Andreas turut menyinggung kinerja Menristek Bambang Brodjonegoro yang dinilai melempem. "Kalau menterinya sampai sekarang apa yang dicapai belum kelihatan ya sudah hampir dua tahun," lanjut Andreas.
Andreas pesimistis penggabungan Kemenristek-Kemendikbud akan menuai hasil positif. Ia justru khawatir bidang risteknya malah tenggelam. Sebab Kemendikbud sedang berjuang memaksimalkan pendidikan kala pandemi Covid-19.

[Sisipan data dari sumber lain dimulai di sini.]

Lemma split_append sep a b :
  free_of sep a = true -> split sep (a +:+ String sep b) = a :: split sep b.
Proof.
  unfold free_of. induction a as [|c a IH].
  - intros _. rewrite append_Empty. simpl. now rewrite Ascii.eqb_refl.
  - rewrite append_String. simpl.
    intros [Hc Ha]%andb_true_iff. apply negb_true_iff in Hc.
    rewrite Hc, (IH Ha). reflexivity.
Qed.

Lemma join_split sep s : join (String sep "") (split sep s) = s.
Proof.
  induction s as [|c s IH]; simpl; [reflexivity|].
  destruct (Ascii.eqb_spec c sep) as [->|Hne].
  - pose proof (split_not_nil sep s) as Hnil.
    destruct (split sep s) as [|p ps]; [congruence|].
    change (join (String sep "") ("" :: p :: ps))
      with (String sep (join (String sep "") (p :: ps))).
    now rewrite IH.
  - pose proof (split_not_nil sep s) as Hnil.
    destruct (split sep s) as [|p ps]; [congruence|].
    destruct ps as [|q ps]; simpl in *; now rewrite <- IH.
Qed.

Lemma split_pieces_free sep s :
  Forall (fun piece => free_of sep piece = true) (split sep s).
Proof.
  induction s as [|c s IH]; simpl.
  - repeat constructor.
  - destruct (Ascii.eqb_spec c sep) as [->|Hne].
    + constructor; [reflexivity | exact IH].
    + pose proof (split_not_nil sep s) as Hnil.
      destruct (split sep s) as [|p ps]; [congruence|].
      inversion IH as [|? ? Hp Hps]; subst.
      constructor; [|exact Hps].
      unfold free_of in *. simpl. rewrite Hp.
      apply Ascii.eqb_neq in Hne. now rewrite Hne.
Qed.

(** ** The matcher *)

(** Whatever the matcher finds is an instance of the pattern. *)
Lemma plus_loop_sound a : forall s pos k m,
  plus_loop a pos s k = Some m ->
  exists w rest,
    s = w +:+ rest /\ w <> "" /\ string_forall (accepts a) w = true /\
    k (pos + String.length w) rest = Some m.
Proof.
  induction s as [|c s IH]; simpl; intros pos k m Hrun; [discriminate|].
  destruct (accepts a c) eqn:Hc; [|discriminate].
  destruct (plus_loop a (S pos) s k) as [m'|] eqn:Hlonger.
  - injection Hrun as ->.
    destruct (IH _ _ _ Hlonger) as (w & rest & -> & _ & Hw & Hk).
    exists (String c w), rest. rewrite append_String. simpl.
    rewrite Hc, Hw. repeat split; [discriminate|].
    now replace (pos + S (String.length w)) with (S pos + String.length w) by lia.
  - exists (String c ""), s. simpl. rewrite Hc.
    repeat split; [discriminate|].
    now replace (pos + 1) with (S pos) by lia.
Qed.

Ltac found := repeat split; try reflexivity; eauto.

Lemma run_sound r : forall pos s g k m,
  run r pos s g k = Some m ->
  exists w rest g',
    s = w +:+ rest /\ denote r pos w rest g g' /\
    k (pos + String.length w) rest g' = Some m.
Proof.
  induction r as [a|a|a|r1 IH1 r2 IH2|name r IH| | |]; simpl; intros pos s g k m Hrun.
  - destruct s as [|c s]; [discriminate|].
    destruct (accepts a c) eqn:Hc; [|discriminate].
    exists (String c ""), s, g. simpl.
    replace (pos + 1) with (S pos) by lia. found.
  - assert (Hskip : k pos s g = Some m ->
              exists w rest g', s = w +:+ rest /\
                ((w = "" \/ exists c, w = String c "" /\ accepts a c = true) /\ g' = g) /\
                k (pos + String.length w) rest g' = Some m).
    { intros Hk. exists "", s, g. simpl. rewrite Nat.add_0_r. found. }
    destruct s as [|c s]; [auto|].
    destruct (accepts a c) eqn:Hc; [|auto].
    destruct (k (S pos) s g) as [m'|] eqn:Hk; [|auto].
    injection Hrun as ->.
    exists (String c ""), s, g. simpl.
    replace (pos + 1) with (S pos) by lia. found.
  - destruct (plus_loop_sound _ _ _ _ _ Hrun) as (w & rest & -> & Hne & Hw & Hk).
    exists w, rest, g. found.
  - destruct (IH1 _ _ _ _ _ Hrun) as (w1 & rest1 & g1 & -> & H1 & Hrun2).
    destruct (IH2 _ _ _ _ _ Hrun2) as (w2 & rest & g2 & -> & H2 & Hk).
    exists (w1 +:+ w2), rest, g2.
    rewrite append_assoc, length_append, Nat.add_assoc.
    split; [reflexivity|]. split; [|exact Hk]. exists w1, w2, g1. found.
  - destruct (IH _ _ _ _ _ Hrun) as (w & rest & g1 & -> & Hr & Hk).
    replace (pos + String.length w - pos) with (String.length w) in Hk by lia.
    rewrite substring_prefix in Hk. exists w, rest, ((name, w) :: g1). found.
  - exists "", s, g. simpl. rewrite Nat.add_0_r. found.
  - destruct (Nat.eqb_spec pos 0) as [->|]; [|discriminate].
    exists "", s, g. simpl. found.
  - exists "", s, g. simpl. rewrite Nat.add_0_r.
    destruct s as [|c [|c' s]]; try discriminate; [found|].
    destruct (Ascii.eqb_spec c "010") as [->|]; [found | discriminate].
Qed.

"Akan ada masalah baru, karena pendidikan kita sedang alami berbagai kendala terkait kurikulum, pandemi. Beban pendidikan begitu besar khawatir risetnya tidak menjadi perhatian," ujar Andreas.
Selain itu, Andreas memantau kinerja Kemenristek saat ini tak begitu menonjol dalam memajukan riset. Menurutnya, riset yang dilakukan perusahaan swasta justru lebih bermanfaat.
"Riset dari kalangan perguruan tinggi kalah dari dunia swasta, padahal belum tentu peneliti mereka gelarnya tinggi seperti profesor, tapi hasil riset mereka dibutuhkan dunia usaha dan masyarakat," ucap Andreas.
Sebelumnya, Presiden Joko Widodo akan menggabungkan Kemenristek dan Kemendikbud. Langkah ini sesuai dengan keputusan pemerintah memisahkan Badan Riset dan Inovasi Nasional dari Kemenristek menjadi sebuah lembaga otonom.